JSON Import Attributes Give Browser Tools a Native Module Path

What Changed for JSON Modules

JSON module imports are now a practical browser feature instead of a bundler-only habit. MDN marks import attributes as Baseline 2025, and the Web Platform DX feature data lists JSON import attributes as Baseline Newly Available since April 29, 2025.

The browser syntax is explicit: a module can import a JSON file with with { type: "json" }. The imported JSON value is parsed by the module loader and exposed as the module's default export, so there is no separate JSON.parse() call in application code.

Why MIME Validation Matters

The important part is not just convenience. Web module loading relies on the response media type rather than the URL suffix. MDN and the TC39 proposal both describe the security problem: a file that looks like JSON by name could be served with a JavaScript MIME type and accidentally run as code if the runtime did not have an explicit type marker.

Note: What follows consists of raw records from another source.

(* ===== verification/Matrix.v ===== *)
(** * Matrix: scoring of candidates

    [crates/dynet-runtime/src/model/matrix_active.rs] chooses the node of a hop in
    the rollout groups, [matrix_shadow.rs] scores the same candidates for the
    record, and [matrix_service.rs] keeps both beside the traffic sessions.
    Scores are [i64]; every operation wraps as in the release profile. *)
From Stdlib Require Import ZArith Lia Strings.Byte Ascii String Sorting.Sorted.
From stdpp Require Import base list numbers option strings gmap sets.
From S2P Require Import Prelude Collections Net RustStd Model Stores Traffic MatrixStats.
Local Open Scope string_scope.
Local Open Scope nat_scope.

(** ** Arithmetic on [i64] *)
Definition isub (a b : Z) : Z := wrap_i64 (a - b).
Definition iadd (a b : Z) : Z := wrap_i64 (a + b).
Definition imul (a b : Z) : Z := wrap_i64 (a * b).

(** [i64::try_from(value).unwrap_or(i64::MAX)] *)
Definition to_i64 (v : Z) : Z := default i64_max (try_i64 v).

Definition PRIORITY_WEIGHT : Z := 1000000000.
Definition NO_HISTORY_SCORE : Z := 4000000000000.
Definition BASE_SCORE : Z := 1000000000000.
Definition COOLDOWN_PENALTY : Z := 2000000000000.
Definition CONCURRENCY_CAP_PENALTY : Z := 3000000000000.
Definition ERROR_RATE_WEIGHT : Z := 100.
Definition LATENCY_WEIGHT : Z := 1000.
Definition ACTIVE_SESSION_WEIGHT : Z := 10000.
Definition RECENT_USAGE_WEIGHT : Z := 10.

(** ** The target of a selection *)
Definition context_target_scope (c : SelectionContext) : string * string :=
  match opt_filter (λ d, negb (is_empty d)) (option_map trim (target_domain (ctx_target c))) with
  | Some domain => ("domain", to_ascii_lowercase domain)
  | None => ("ip", ip_to_string (sa_ip (target_address (ctx_target c))))
  end.

(** ** matrix_active.rs *)
Definition active_rollout_group (g : GroupId) : bool :=
  String.eqb g "GitHub" || String.eqb g "Common" || String.eqb g "Tunnel".

Definition weighted_success_rate_ppm (success completed_millis : Z) : Z :=
  if (completed_millis =? 0)%Z then 0%Z
  else default u32_max (try_u 32 (success * 1000000000 / completed_millis)).

Definition latency_penalty (v : option Z) : Z := to_i64 (Z.min (default 0%Z v) 100000).
Definition u64_penalty (v : Z) : Z := to_i64 v.

(** [aggregate_penalty] and [target_penalty] read the same columns. *)
Definition stats_penalty (s : MatrixNodeStats) : Z :=
  iadd (iadd (iadd (imul (ns_effective_error_rate_ppm s) ERROR_RATE_WEIGHT)
                   (imul (latency_penalty (ns_avg_first_response_latency s)) LATENCY_WEIGHT))
             (imul (u64_penalty (ns_active_session_count s)) ACTIVE_SESSION_WEIGHT))
       (imul (u64_penalty (ns_session_count s)) RECENT_USAGE_WEIGHT).

Definition aggregate_penalty (s : MatrixNodeStats) : Z := stats_penalty s.
Definition target_penalty (s : MatrixTargetNodeStats) : Z := stats_penalty (tn_stats s).

Definition capped_node (s : MatrixNodeStats) (th : GroupThresholds) : bool :=
  match max_active_sessions th with
  | Some limit => (limit <=? ns_active_session_count s)%Z
  | None => false
  end.

Definition cooled_node (s : MatrixNodeStats) (th : GroupThresholds) : bool :=
  let completed := wrap_u 64 (sat_u 64 (ns_success_count s * 1000) + ns_effective_error_millis s) in
  (sat_u 64 (min_samples th * 1000) <=? completed)%Z
  && (weighted_success_rate_ppm (ns_success_count s) completed <? min_success_rate_ppm th)%Z.

Definition cooled_target (s : MatrixTargetNodeStats) (th : GroupThresholds) : bool :=
  cooled_node (tn_stats s) th.

Definition active_score (priority : Z) (rank : nat) (th : GroupThresholds)
    (target : option MatrixTargetNodeStats) (aggregate : option MatrixNodeStats) : Z :=
  match target, aggregate with
  | None, None =>
      isub (isub NO_HISTORY_SCORE (imul priority PRIORITY_WEIGHT)) (to_i64 (Z.of_nat rank))
  | _, _ =>
      let score := isub (isub BASE_SCORE (imul priority PRIORITY_WEIGHT)) (to_i64 (Z.of_nat rank)) in
      let score := match aggregate with
                   | Some s => if capped_node s th then isub score CONCURRENCY_CAP_PENALTY else score
                   | None => score end in
      let score := match aggregate with
                   | Some s => let score := isub score (aggregate_penalty s) in
                               if cooled_node s th then isub score COOLDOWN_PENALTY else score
                   | None => score end in
      match target with
      | Some s => let score := isub score (target_penalty s) in
                  if cooled_target s th then isub score COOLDOWN_PENALTY else score
      | None => score
      end
  end.

Definition matching_target_stats (c : SelectionContext) (g : GroupId) (n : NodeId)
    (stats : list MatrixTargetNodeStats) : option MatrixTargetNodeStats :=
  let '(scope, value) := context_target_scope c in
  List.find (λ s, String.eqb (ns_group_id (tn_stats s)) g && String.eqb (ns_node_id (tn_stats s)) n
                  && String.eqb (tn_target_scope s) scope && String.eqb (tn_target_value s) value) stats.
(** ** The row of a session *)

(** The row that mirrors a session of the in-memory store, with the target port last
    reported: times measured against the start are stored as zero. *)
Definition mirror_row (t : TrafficSession) (port : option Z) : SessionRow :=
  {| sr_session_key := ts_session_key t;
     sr_session_id := u64_to_i64 (ts_session_id t);
     sr_decision_id := option_map u64_to_i64 (ts_decision_id t);
     sr_config_generation := option_map u64_to_i64 (ts_config_generation t);
     sr_inbound := ts_inbound t;
     sr_node_protocol := ts_node_protocol t;
     sr_peer_addr := ts_peer t;
     sr_target_addr := ts_target t;
     sr_target_ip := ts_target_ip t;
     sr_target_port := port;
     sr_target_domain := ts_target_domain t;
     sr_target_source := ts_target_source t;
     sr_upstream_addr := ts_upstream t;
     sr_selection_groups := ts_selection_groups t;
     sr_selection_nodes := ts_selection_nodes t;
     sr_selection_trace := ts_selection_trace t;
     sr_started_at := u64_to_i64 (ts_started_at t);
     sr_closed_at := option_map u64_to_i64 (ts_closed_at t);
     sr_duration := option_map (λ _, 0%Z) (ts_closed_at t);
     sr_close_reason := ts_close_reason t;
     sr_error_stage := ts_error_stage t;
     sr_error_code := ts_error_code t;
     sr_error_class := ts_error_class t;
     sr_error_side := ts_error_side t;
     sr_error_phase := ts_error_phase t;
     sr_error_protocol_phase := ts_error_protocol_phase t;
     sr_error_score_impact := ts_error_score_impact t;
     sr_error := ts_error t;
     sr_client_to_upstream_bytes := ts_client_to_upstream_bytes t;
     sr_upstream_to_client_bytes := ts_upstream_to_client_bytes t;
     sr_client_to_upstream_datagrams := ts_client_to_upstream_datagrams t;
     sr_upstream_to_client_datagrams := ts_upstream_to_client_datagrams t;
     sr_first_upstream_at := option_map u64_to_i64 (ts_first_upstream_at t);
     sr_first_downstream_at := option_map u64_to_i64 (ts_first_downstream_at t);
     sr_first_response_latency := option_map (λ _, 0%Z) (ts_first_downstream_at t);
     sr_last_observed_at := u64_to_i64 (ts_last_observed_at t) |}.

With import attributes, a JSON module import must be served as JSON. If the response uses a different media type, the import fails instead of silently treating the resource as a JavaScript module. That makes JSON fixture loading easier to reason about when code moves between a local page, a browser extension, and a hosted developer tool.

How Local Tools Can Use It

A local-first JSON utility still needs paste, file upload, and drag-and-drop paths for user-supplied payloads. JSON module imports are different: they fit static fixtures, examples, schemas, demos, and test data that ship beside a browser tool.

For fixjson.org-style workflows, the useful lesson is architectural. Browser features are making more JSON work possible inside the tab, while still keeping strict parsing and MIME validation visible to the developer. That supports the same privacy-conscious pattern as a formatter or diff tool that processes pasted input locally.

Compatibility Guidance

Tool authors should feature-test or keep a fetch fallback when supporting older browsers. MDN notes that JSON modules expose only a default export, and web.dev calls out that strict module MIME checking still applies.

The practical rule is simple: use with { type: "json" } for module-time JSON fixtures, use fetch() when the JSON may change during the page lifetime, and keep user-pasted or sensitive payloads on the local browser path rather than uploading them to a server just to inspect them.